I believe the following is an elementary example: Let $X$ be the complement of a point in a compact smooth automorphism-free curve of genus at least two. Let $L$ be a non-trivial algebraic line bundle on $X$ (easy to produce such things). Then $L$ is analytically trivial because $X$ is Stein. Hence, there is an analytic isomorphism $L\simeq X\times A^1$. We see that there is no algebraic isomorphism by noting:
Suppose there is an isomorphism $$f: L\simeq X\times A^1$$ of algebraic varieties. Then $L$ and $X\times A^1$ are isomorphic as line bundles.

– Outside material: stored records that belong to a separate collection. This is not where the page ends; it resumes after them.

Definition createMsgDelegate {PB : Protobuf} {PS : ProtobufSpec PB}
    (value : option MsgDelegate.partial) : result (EncodeObject Msg) :=
  Cosmos.create_msg rootGetters registry "MsgDelegate" msgDelegate value.

(** The message types with their actions. *)
Definition tx_actions {PB : Protobuf} {PS : ProtobufSpec PB} : list (Cosmos.tx_action Msg) :=
  [Cosmos.mkTxAction Msg "MsgUndelegate" MsgUndelegate.message msgUndelegate sendMsgUndelegate createMsgUndelegate;
   Cosmos.mkTxAction Msg "MsgEditValidator" MsgEditValidator.message msgEditValidator sendMsgEditValidator createMsgEditValidator;
   Cosmos.mkTxAction Msg "MsgBeginRedelegate" MsgBeginRedelegate.message msgBeginRedelegate sendMsgBeginRedelegate createMsgBeginRedelegate;
   Cosmos.mkTxAction Msg "MsgCreateValidator" MsgCreateValidator.message msgCreateValidator sendMsgCreateValidator createMsgCreateValidator;
   Cosmos.mkTxAction Msg "MsgDelegate" MsgDelegate.message msgDelegate sendMsgDelegate createMsgDelegate].

Lemma staking_tx_laws {PB : Protobuf} {PS : ProtobufSpec PB} :
  Forall (Cosmos.tx_lawful rootGetters types registered_types) tx_actions.
Proof. solve_cosmos_tx_laws. Qed.

End store.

Proof: For any fiber $L_y$ of $L$, if we consider the composite $$p\circ f: L_y\rightarrow X\times A^1 \rightarrow X$$ of $f$ with the projection, it must be constant, since $X$ is not rational. Hence, we have $$f(L_y)\subset z\times A^1$$ for some point $z$. Since the map $L_y\rightarrow A^1$ thus obtained is injective, it must be of the form $ax+b$ for non-zero $a$, that is, $f$ induces an isomorphism $$L_y\simeq z\times A^1.$$ Also by injectivity, we see that $y\neq y'$ implies $f(L_y)=z\times A^1$ and $f(L_{y'})=z'\times A^1$ for $z\neq z'$. Now let $s:X\rightarrow L$ be the zero section. Then $$p\circ f\circ s: X\rightarrow X$$ is an injective map, and hence, must be the identity. Thus, $f$ is a fiber-preserving map. Now let $$q:X\times A^1 \rightarrow A^1$$ be the other projection, and $h=q\circ f\circ s$. So $h(y)$ is the image in $A^1$ of the origin of $L_y$. Then we get a fiber preserving isomorphism $g: X\times A^1\simeq X\times A^1$ that sends $(y,\lambda )$ to $(y, \lambda-h(y))$. So finally, $$g\circ f: L\simeq X\times A^1$$ is a fiber-preserving isomorphism of varieties that furthermore preserves the origin of each fiber. It must then be fiber-wise an isomorphism of vector spaces. Thus, it is an isomorphism of line bundles.